# WHAT NEEDS TO BE DONE
The whole listing below is to be returned without alteration.

# DATA RECORDS
Lemma tbl_get_update k k' f t :
  (forall x, row_key (f x) = row_key x) ->
  tbl_get k' (tbl_update k f t) = if k' =? k then option_map f (tbl_get k' t) else tbl_get k' t.
Proof.
  intros Hk. unfold tbl_get, tbl_update. induction t as [|x t IH]; cbn; [by destruct (_ =? _)|].
  destruct (Z.eqb_spec (row_key x) k) as [Ex|Ex]; rewrite ?Hk.
  - destruct (Z.eqb_spec (row_key x) k') as [Ek|Ek]; [|exact IH]. by rewrite <- Ek, Ex, Z.eqb_refl.
  - destruct (Z.eqb_spec (row_key x) k') as [Ek|Ek]; [|exact IH].
    destruct (Z.eqb_spec k' k) as [E|E]; [|done]. congruence.
Qed.
Lemma tbl_get_update_none k f t :
  (forall x, row_key (f x) = row_key x) -> tbl_get k t = None -> tbl_get k (tbl_update k f t) = None.
Proof. intros Hf Ht. by rewrite tbl_get_update, Z.eqb_refl, Ht by done. Qed.

Lemma tbl_update_In k f t r :
  In r (tbl_update k f t) ->
  exists r0, In r0 t /\
    ((row_key r0 <> k /\ r = r0) \/ (row_key r0 = k /\ r = f r0)).
Proof.
  unfold tbl_update. rewrite in_map_iff. intros (r0 & Hr & Hin).
  exists r0. split; [done|]. destruct (Z.eqb_spec (row_key r0) k); auto.
Qed.

Lemma tbl_keys_update k f t :
  (forall x, row_key (f x) = row_key x) ->
  map row_key (tbl_update k f t) = map row_key t.
Proof.
  intros Hk. unfold tbl_update. rewrite map_map. apply map_ext.
  intros x. by destruct (row_key x =? k).
Qed.

Lemma tbl_sum_app p f t u :
  tbl_sum p f (t ++ u) = tbl_sum p f t + tbl_sum p f u.
Proof. unfold tbl_sum. induction t as [|x t IH]; cbn; [lia|]. rewrite IH. lia. Qed.

Lemma tbl_sum_one p f r : tbl_sum p f [r] = if p r then f r else 0.
Proof. unfold tbl_sum. cbn. lia. Qed.

Lemma tbl_sum_ext (p p' : R -> bool) (f f' : R -> Z) (t : list R) :
  (forall r, In r t -> (if p r then f r else 0) = (if p' r then f' r else 0)) ->
  tbl_sum p f t = tbl_sum p' f' t.
Proof.
  unfold tbl_sum. induction t as [|x t IH]; [done|]. intros Hx. cbn.
  rewrite (Hx x (or_introl eq_refl)), IH; [done|].
  intros r Hr. apply Hx. by right.
Qed.

Lemma tbl_sum_nonneg (p : R -> bool) (f : R -> Z) (t : list R) :
  (forall r, In r t -> p r = true -> 0 <= f r) -> 0 <= tbl_sum p f t.
Proof.
  unfold tbl_sum. induction t as [|x t IH]; [done|]. intros Hx. cbn.
  assert (0 <= List.fold_right
            (fun r acc => (if p r then f r else 0) + acc) 0 t).
  { apply IH. intros r Hr. apply Hx. by right. }
  destruct (p x) eqn:E; [|lia].
  specialize (Hx x (or_introl eq_refl) E). lia.
Qed.

(** The same idempotent assignment to several rows, one after the other. *)
Lemma tbl_update_many ids f t :
  (forall x, row_key (f x) = row_key x) -> (forall x, f (f x) = f x) ->
  fold_left (fun acc k => tbl_update k f acc) ids t
  = map (fun r => if existsb (Z.eqb (row_key r)) ids then f r else r) t.
Proof.
  intros Hk Hf. revert t. induction ids as [|k ids IH]; intros t.
  - cbn. by rewrite map_id.
  - cbn [fold_left]. rewrite IH. unfold tbl_update. rewrite map_map.
    apply map_ext. intros x. cbn [existsb]. destruct (row_key x =? k); [|done].
    rewrite Hk. cbn [orb]. by destruct (existsb _ ids).
Qed.

(** Keys are pairwise distinct; every insertion keeps it. *)
Definition tbl_wf (t : list R) : Prop := List.NoDup (map row_key t).

Lemma tbl_wf_snoc t r :
  tbl_wf t -> row_key r = tbl_fresh t -> tbl_wf (t ++ [r]).
Proof.
  unfold tbl_wf. intros Ht Hr. rewrite map_app.
  apply List.NoDup_app; [done | repeat constructor; cbn; tauto |].
  intros k Hk [<-|[]]. rewrite in_map_iff in Hk.
  destruct Hk as (x & Hx & Hin). apply tbl_fresh_gt in Hin. lia.
Qed.

Lemma tbl_wf_update k f t :
  (forall x, row_key (f x) = row_key x) ->
  tbl_wf t -> tbl_wf (tbl_update k f t).
Proof. intros Hk. unfold tbl_wf. by rewrite tbl_keys_update. Qed.

Lemma tbl_get_wf t r : tbl_wf t -> In r t -> tbl_get (row_key r) t = Some r.
Proof.
  unfold tbl_wf, tbl_get. induction t as [|x t IH]; [done|].
  cbn. intros Hnd Hr. apply List.NoDup_cons_iff in Hnd as [Hx Hnd].
  destruct Hr as [->|Hr]; [by rewrite Z.eqb_refl|].
  destruct (row_key x =? row_key r) eqn:E; [|by apply IH].
  exfalso. apply Hx. apply Z.eqb_eq in E. rewrite E. by apply in_map.
Qed.

Lemma tbl_update_absent k g t :
  (forall y, In y t -> row_key y <> k) ->
  map (fun r => if row_key r =? k then g r else r) t = t.
Proof.
  intros Hk. rewrite <- (map_id t) at 2. apply map_ext_in.
  intros y Hy. specialize (Hk y Hy). by destruct (Z.eqb_spec (row_key y) k).
Qed.

(** The sum after one row was replaced. *)
Lemma tbl_sum_update p f k g t r :
  (forall x, row_key (g x) = row_key x) ->
  tbl_wf t -> tbl_get k t = Some r ->
  tbl_sum p f (tbl_update k g t) =
  tbl_sum p f t - (if p r then f r else 0) + (if p (g r) then f (g r) else 0).
Proof.
  intros Hg. unfold tbl_wf, tbl_get, tbl_sum, tbl_update.
  induction t as [|x t IH]; [done|]. cbn. intros Hnd Hr.
  apply List.NoDup_cons_iff in Hnd as [Hx Hnd].
  destruct (row_key x =? k) eqn:E.
  - injection Hr as ->. rewrite tbl_update_absent; [cbn; lia|].
    intros y Hy Hk. apply Hx. apply in_map_iff. exists y. split; [lia|done].
  - rewrite IH by done. lia.
Qed.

# THE ANSWER
Lemma tbl_get_update k k' f t :
  (forall x, row_key (f x) = row_key x) ->
  tbl_get k' (tbl_update k f t) = if k' =? k then option_map f (tbl_get k' t) else tbl_get k' t.
Proof.
  intros Hk. unfold tbl_get, tbl_update. induction t as [|x t IH]; cbn; [by destruct (_ =? _)|].
  destruct (Z.eqb_spec (row_key x) k) as [Ex|Ex]; rewrite ?Hk.
  - destruct (Z.eqb_spec (row_key x) k') as [Ek|Ek]; [|exact IH]. by rewrite <- Ek, Ex, Z.eqb_refl.
  - destruct (Z.eqb_spec (row_key x) k') as [Ek|Ek]; [|exact IH].
    destruct (Z.eqb_spec k' k) as [E|E]; [|done]. congruence.
Qed.
Lemma tbl_get_update_none k f t :
  (forall x, row_key (f x) = row_key x) -> tbl_get k t = None -> tbl_get k (tbl_update k f t) = None.
Proof. intros Hf Ht. by rewrite tbl_get_update, Z.eqb_refl, Ht by done. Qed.

Lemma tbl_update_In k f t r :
  In r (tbl_update k f t) ->
  exists r0, In r0 t /\
    ((row_key r0 <> k /\ r = r0) \/ (row_key r0 = k /\ r = f r0)).
Proof.
  unfold tbl_update. rewrite in_map_iff. intros (r0 & Hr & Hin).
  exists r0. split; [done|]. destruct (Z.eqb_spec (row_key r0) k); auto.
Qed.

Lemma tbl_keys_update k f t :
  (forall x, row_key (f x) = row_key x) ->
  map row_key (tbl_update k f t) = map row_key t.
Proof.
  intros Hk. unfold tbl_update. rewrite map_map. apply map_ext.
  intros x. by destruct (row_key x =? k).
Qed.

Lemma tbl_sum_app p f t u :
  tbl_sum p f (t ++ u) = tbl_sum p f t + tbl_sum p f u.
Proof. unfold tbl_sum. induction t as [|x t IH]; cbn; [lia|]. rewrite IH. lia. Qed.

Lemma tbl_sum_one p f r : tbl_sum p f [r] = if p r then f r else 0.
Proof. unfold tbl_sum. cbn. lia. Qed.

Lemma tbl_sum_ext (p p' : R -> bool) (f f' : R -> Z) (t : list R) :
  (forall r, In r t -> (if p r then f r else 0) = (if p' r then f' r else 0)) ->
  tbl_sum p f t = tbl_sum p' f' t.
Proof.
  unfold tbl_sum. induction t as [|x t IH]; [done|]. intros Hx. cbn.
  rewrite (Hx x (or_introl eq_refl)), IH; [done|].
  intros r Hr. apply Hx. by right.
Qed.

Lemma tbl_sum_nonneg (p : R -> bool) (f : R -> Z) (t : list R) :
  (forall r, In r t -> p r = true -> 0 <= f r) -> 0 <= tbl_sum p f t.
Proof.
  unfold tbl_sum. induction t as [|x t IH]; [done|]. intros Hx. cbn.
  assert (0 <= List.fold_right
            (fun r acc => (if p r then f r else 0) + acc) 0 t).
  { apply IH. intros r Hr. apply Hx. by right. }
  destruct (p x) eqn:E; [|lia].
  specialize (Hx x (or_introl eq_refl) E). lia.
Qed.

(** The same idempotent assignment to several rows, one after the other. *)
Lemma tbl_update_many ids f t :
  (forall x, row_key (f x) = row_key x) -> (forall x, f (f x) = f x) ->
  fold_left (fun acc k => tbl_update k f acc) ids t
  = map (fun r => if existsb (Z.eqb (row_key r)) ids then f r else r) t.
Proof.
  intros Hk Hf. revert t. induction ids as [|k ids IH]; intros t.
  - cbn. by rewrite map_id.
  - cbn [fold_left]. rewrite IH. unfold tbl_update. rewrite map_map.
    apply map_ext. intros x. cbn [existsb]. destruct (row_key x =? k); [|done].
    rewrite Hk. cbn [orb]. by destruct (existsb _ ids).
Qed.

(** Keys are pairwise distinct; every insertion keeps it. *)
Definition tbl_wf (t : list R) : Prop := List.NoDup (map row_key t).

Lemma tbl_wf_snoc t r :
  tbl_wf t -> row_key r = tbl_fresh t -> tbl_wf (t ++ [r]).
Proof.
  unfold tbl_wf. intros Ht Hr. rewrite map_app.
  apply List.NoDup_app; [done | repeat constructor; cbn; tauto |].
  intros k Hk [<-|[]]. rewrite in_map_iff in Hk.
  destruct Hk as (x & Hx & Hin). apply tbl_fresh_gt in Hin. lia.
Qed.

Lemma tbl_wf_update k f t :
  (forall x, row_key (f x) = row_key x) ->
  tbl_wf t -> tbl_wf (tbl_update k f t).
Proof. intros Hk. unfold tbl_wf. by rewrite tbl_keys_update. Qed.

Lemma tbl_get_wf t r : tbl_wf t -> In r t -> tbl_get (row_key r) t = Some r.
Proof.
  unfold tbl_wf, tbl_get. induction t as [|x t IH]; [done|].
  cbn. intros Hnd Hr. apply List.NoDup_cons_iff in Hnd as [Hx Hnd].
  destruct Hr as [->|Hr]; [by rewrite Z.eqb_refl|].
  destruct (row_key x =? row_key r) eqn:E; [|by apply IH].
  exfalso. apply Hx. apply Z.eqb_eq in E. rewrite E. by apply in_map.
Qed.

Lemma tbl_update_absent k g t :
  (forall y, In y t -> row_key y <> k) ->
  map (fun r => if row_key r =? k then g r else r) t = t.
Proof.
  intros Hk. rewrite <- (map_id t) at 2. apply map_ext_in.
  intros y Hy. specialize (Hk y Hy). by destruct (Z.eqb_spec (row_key y) k).
Qed.

(** The sum after one row was replaced. *)
Lemma tbl_sum_update p f k g t r :
  (forall x, row_key (g x) = row_key x) ->
  tbl_wf t -> tbl_get k t = Some r ->
  tbl_sum p f (tbl_update k g t) =
  tbl_sum p f t - (if p r then f r else 0) + (if p (g r) then f (g r) else 0).
Proof.
  intros Hg. unfold tbl_wf, tbl_get, tbl_sum, tbl_update.
  induction t as [|x t IH]; [done|]. cbn. intros Hnd Hr.
  apply List.NoDup_cons_iff in Hnd as [Hx Hnd].
  destruct (row_key x =? k) eqn:E.
  - injection Hr as ->. rewrite tbl_update_absent; [cbn; lia|].
    intros y Hy Hk. apply Hx. apply in_map_iff. exists y. split; [lia|done].
  - rewrite IH by done. lia.
Qed.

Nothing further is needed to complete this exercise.